ATLANTA -- Days after storms and tornadoes battered southern states, they are bracing for another ominous sight overhead, National Public Radio reported Saturday.
Billions of Brood 19 cicadas are expected to begin appearing in early May. Also called the Great Southern Brood, their emergence across the American south is something that happens only once every 13 years.
This particular type of cicada is unusual for reasons other than the fact that they have been developing underground for the past 13 years. They also travel in massive swarms that can produce a buzz of up to 85 decibels, louder than the sound of a jet flying overhead.
The cicadas that will crawl up out of the ground in the next few weeks are the offspring of the bugs that appeared in 1998. After emerging from the soil, the nymphs gather in trees, shed their skins and almost immediately begin making a deafening sound that will last all day, from dawn to dusk.
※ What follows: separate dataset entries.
(** The component as constructed. *)
Definition initialComponent : component :=
  {| selectedImage := None; element := false; cornerstoneInitialized := false;
     dicomMetadata := None; pendingFetches := []; pendingTimers := 0;
     pendingLoads := []; savedPayloads := [] |}.

Definition setMetadata (c : component) (m : option (gmap string jsval)) : component :=
  {| selectedImage := selectedImage c; element := element c;
     cornerstoneInitialized := cornerstoneInitialized c;
     dicomMetadata := m; pendingFetches := pendingFetches c;
     pendingTimers := pendingTimers c; pendingLoads := pendingLoads c;
     savedPayloads := savedPayloads c |}.

Definition setSelected (c : component) (selected : option Z) : component :=
  {| selectedImage := selected; element := element c;
     cornerstoneInitialized := cornerstoneInitialized c;
     dicomMetadata := dicomMetadata c; pendingFetches := pendingFetches c;
     pendingTimers := pendingTimers c; pendingLoads := pendingLoads c;
     savedPayloads := savedPayloads c |}.

Definition setPendingFetches (c : component) (l : list Z) : component :=
  {| selectedImage := selectedImage c; element := element c;
     cornerstoneInitialized := cornerstoneInitialized c;
     dicomMetadata := dicomMetadata c; pendingFetches := l;
     pendingTimers := pendingTimers c; pendingLoads := pendingLoads c;
     savedPayloads := savedPayloads c |}.

Definition setPendingTimers (c : component) (n : nat) : component :=
  {| selectedImage := selectedImage c; element := element c;
     cornerstoneInitialized := cornerstoneInitialized c;
     dicomMetadata := dicomMetadata c; pendingFetches := pendingFetches c;
     pendingTimers := n; pendingLoads := pendingLoads c;
     savedPayloads := savedPayloads c |}.

Definition setPendingLoads (c : component) (l : list Z) : component :=
  {| selectedImage := selectedImage c; element := element c;
     cornerstoneInitialized := cornerstoneInitialized c;
     dicomMetadata := dicomMetadata c; pendingFetches := pendingFetches c;
     pendingTimers := pendingTimers c; pendingLoads := l;
     savedPayloads := savedPayloads c |}.

Definition viewReady (c : component) : component :=
  {| selectedImage := selectedImage c; element := true;
     cornerstoneInitialized := true;
     dicomMetadata := dicomMetadata c; pendingFetches := pendingFetches c;
     pendingTimers := pendingTimers c; pendingLoads := pendingLoads c;
     savedPayloads := savedPayloads c |}.

(** [saveMetadataToServer]: posts the current record under the id of the
    image selected at that moment. *)
Definition saveMetadataToServer (c : component) : component :=
  match dicomMetadata c, selectedImage c with
  | Some metadata, Some id =>
      {| selectedImage := selectedImage c; element := element c;
         cornerstoneInitialized := cornerstoneInitialized c;
         dicomMetadata := dicomMetadata c; pendingFetches := pendingFetches c;
         pendingTimers := pendingTimers c; pendingLoads := pendingLoads c;
         savedPayloads := savedPayloads c ++ [(id, metadata)] |}
  | _, _ => c
  end.

(** [extractDicomMetadata(image)].  Anything thrown while the candidate is
    built is caught and only logged. *)
Definition extractDicomMetadata (c : component) (image : cornerstoneImage) : component :=
  match (let! dataset := elements image in extractedMetadataOf image dataset) with
  | Throws => c
  | Returns extractedMetadata =>
      match dicomMetadata c with
      | None => saveMetadataToServer (setMetadata c (Some extractedMetadata))
      | Some current =>
          saveMetadataToServer
            (setMetadata c (Some (mergeMetadata current extractedMetadata)))
      end
  end.

(** [fetchMetadataFromApi]: installs the all-empty record and subscribes to
    [getImageMetadata(this.selectedImage.id)]. *)
Definition fetchMetadataFromApi (c : component) : component :=
  match selectedImage c with
  | None => c
  | Some id =>
      setPendingFetches (setMetadata c (Some emptyMetadata)) (pendingFetches c ++ [id])
  end.

(** [loadAndDisplayImage]: starts loading the image selected at that moment;
    extraction runs in the promise's [then]. *)
Definition loadAndDisplayImage (c : component) : component :=
  match selectedImage c with
  | Some id =>
      if (element c && cornerstoneInitialized c)%bool
      then setPendingLoads c (pendingLoads c ++ [id])
      else c
  | None => c
  end.

(** [ngOnChanges] for a change of the [selectedImage] input (Angular has
    assigned the input before the call). *)
Definition ngOnChanges (c : component) (selected : option Z) : component :=
  let c := setMetadata (setSelected c selected) None in
  match selected with
  | Some _ =>
      if element c
      then let c := fetchMetadataFromApi c in
           setPendingTimers c (S (pendingTimers c))
      else c
  | None => c
  end.

(** [ngAfterViewInit], with the container present and cornerstone enabled. *)
Definition ngAfterViewInit (c : component) : component :=
  let c := viewReady c in
  match selectedImage c with
  | Some _ => loadAndDisplayImage c
  | None => c
  end.

Definition retryLoad (c : component) : component :=
  match selectedImage c with
  | Some _ => loadAndDisplayImage c
  | None => c
  end.

(** Remove the first occurrence of an id from a list of pending work. *)
Fixpoint removeFirst (id : Z) (l : list Z) : list Z :=
  match l with
  | [] => []
  | x :: rest => if (x =? id)%Z then rest else x :: removeFirst id rest
  end.

Definition isPending (id : Z) (l : list Z) : bool :=
  existsb (fun x => (x =? id)%Z) l.

(** What can happen to the component: Angular lifecycle calls, a click, and
    the callbacks of the work in flight, in whatever order the browser runs
    them. *)
Inductive event : Type :=
| ViewInit
| InputChanged (selected : option Z)
| RetryClicked
| FetchResponded (id : Z) (response : option (list (string * jsval)))
| TimerFired
| ImageLoaded (id : Z) (image : cornerstoneImage)
| ImageFailed (id : Z).

(** One event; [None] when the event cannot occur in that state (a callback
    for work that is not in flight). *)
Definition step (c : component) (e : event) : option component :=
  match e with
  | ViewInit => Some (ngAfterViewInit c)
  | InputChanged selected => Some (ngOnChanges c selected)
  | RetryClicked => Some (retryLoad c)
  | FetchResponded id response =>
      if isPending id (pendingFetches c)
      then
        let c := setPendingFetches c (removeFirst id (pendingFetches c)) in
        Some (setMetadata c (onFetchResponse (dicomMetadata c) response))
      else None
  | TimerFired =>
      match pendingTimers c with
      | S n => Some (loadAndDisplayImage (setPendingTimers c n))
      | O => None
      end
  | ImageLoaded id image =>
      if isPending id (pendingLoads c)
      then
        let c := setPendingLoads c (removeFirst id (pendingLoads c)) in
        Some (extractDicomMetadata c image)
      else None
  | ImageFailed id =>
      if isPending id (pendingLoads c)
      then Some (setPendingLoads c (removeFirst id (pendingLoads c)))
      else None
  end.

Fixpoint run (c : component) (trace : list event) : option component :=
  match trace with
  | [] => Some c
  | e :: rest =>
      match step c e with
      | Some c' => run c' rest
      | None => None
      end
  end.
(** *** Blocks *)

Lemma wrap_sanitized (tag : string) body :
  In (ustr ("<" ++ tag ++ ">")) block_tags ->
  In (ustr ("</" ++ tag ++ ">")) block_tags ->
  Sanitized inline_tags body ->
  Sanitized all_tags (wrap tag body).
Proof.
  intros Ho Hc Hb. unfold wrap.
  assert (forall a b, ustr (a ++ b) = ustr a ++ ustr b) as Hu.
  { intros a b. unfold ustr. rewrite <- map_app. f_equal.
    induction a; simpl; [reflexivity | now f_equal]. }
  rewrite !Hu in Ho, Hc.
  rewrite (app_assoc (ustr "<")), (app_assoc (ustr "<" ++ ustr tag)).
  apply Toks_app.
  { apply tag_sanitized. apply in_or_app. right. rewrite <- app_assoc. exact Ho. }
  apply Toks_app.
  { revert Hb. apply sanitized_mono. intros t Ht. apply in_or_app. now left. }
  rewrite (app_assoc (ustr "</")).
  apply tag_sanitized. apply in_or_app. right. rewrite <- app_assoc. exact Hc.
Qed.

Lemma push_sane x st : Sanitized all_tags x -> sane st -> sane (push x st).
Proof.
  unfold sane, push. simpl. intros Hx Hs.
  apply Forall_app. split; [exact Hs | now constructor].
Qed.

Lemma ul_tag_sanitized : Sanitized all_tags (ustr "<ul>").
Proof. apply tag_sanitized. apply in_or_app. right. simpl. auto 20. Qed.
(** Claim C7. When the four values pass the check (three non-empty strings
    and a number that is neither zero nor [NaN]), the launcher writes to
    the input of the child exactly once: the JSON text of the request
    object [{jsonrpc, id, method, params: {name, arguments: {owner, repo,
    pull_number, token}}}] with the values of the environment (the strings
    quoted and escaped, the number as [JSON.stringify] writes numbers), on
    one line, followed by a line feed. *)
Theorem writes_one_request_line (env : gmap string string) (owner repo tok : string) :
  env !! "PR_OWNER" = Some owner -> is_empty owner = false ->
  env !! "PR_REPO" = Some repo -> is_empty repo = false ->
  env !! "GITHUB_TOKEN" = Some tok -> is_empty tok = false ->
  Number_truthy (prNumber env) = true ->
  List.filter is_stdin_write (run env)
    = [stdin_write (request_text owner repo (prNumber env) tok +:+ LF)]
  /\ one_line (request_text owner repo (prNumber env) tok) = true
  /\ JSON_stringify (request env) 0 = request_text owner repo (prNumber env) tok.
Proof.
  intros Ho Eo Hr Er Ht Et Hn.
  assert (JSON_stringify (request env) 0 = request_text owner repo (prNumber env) tok)
    as Htext.
  { unfold JSON_stringify, request, prOwner, prRepo, token.
    rewrite (env_value_Some _ _ _ Ho), (env_value_Some _ _ _ Hr),
      (env_value_Some _ _ _ Ht).
    apply request_serialised. }
  assert (missing env = false) as Hm.
  { unfold missing, prOwner, prRepo, token.
    rewrite (env_value_Some _ _ _ Ho), (env_value_Some _ _ _ Hr),
      (env_value_Some _ _ _ Ht), Hn.
    cbn. now rewrite Eo, Er, Et. }
  split; [|split; [apply one_line_request_text | exact Htext]].
  unfold run. rewrite Hm, Htext. reflexivity.
Qed.

Lemma writes_one_request_line_witness :
  List.filter is_stdin_write (run sample_env)
    = [stdin_write (request_text "octocat" "hello-world" (Int 42) "s3cret" +:+ LF)]
  /\ one_line (request_text "octocat" "hello-world" (Int 42) "s3cret") = true
  /\ JSON_stringify (request sample_env) 0
     = request_text "octocat" "hello-world" (Int 42) "s3cret".
Proof.
  apply (writes_one_request_line sample_env "octocat" "hello-world" "s3cret");
    reflexivity.
Defined.

Lemma exits_when_value_missing_witness :
  delete "GITHUB_TOKEN" sample_env !! "GITHUB_TOKEN" = None
  /\ run (delete "GITHUB_TOKEN" sample_env)
     = [console_error "Missing environment variables"; process_exit 1]
  /\ exit_status (run (delete "GITHUB_TOKEN" sample_env)) = Some 1
  /\ List.filter is_spawn (run (delete "GITHUB_TOKEN" sample_env)) = [].
Proof.
  split; [reflexivity|].
  apply (exits_when_value_missing (delete "GITHUB_TOKEN" sample_env)).
  right; right; right; left. reflexivity.
Defined.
It is not only the sound, but also the smell, of the cicadas that can be alarming to people who have never seen the swarm before. The bugs survive only for a few weeks, just long enough to find mates, ensuring another brood will emerge in 2024, before they begin dying off. Because they travel in huge groups, the stench can be overwhelming when they begin to die, experts say.
One entomologist, Johannes Schul told the Missourian, that some people worry the sound is so loud it can damage their ears. He said the cicadas don't cause hearing loss but their noise is known to wear on people's nerves.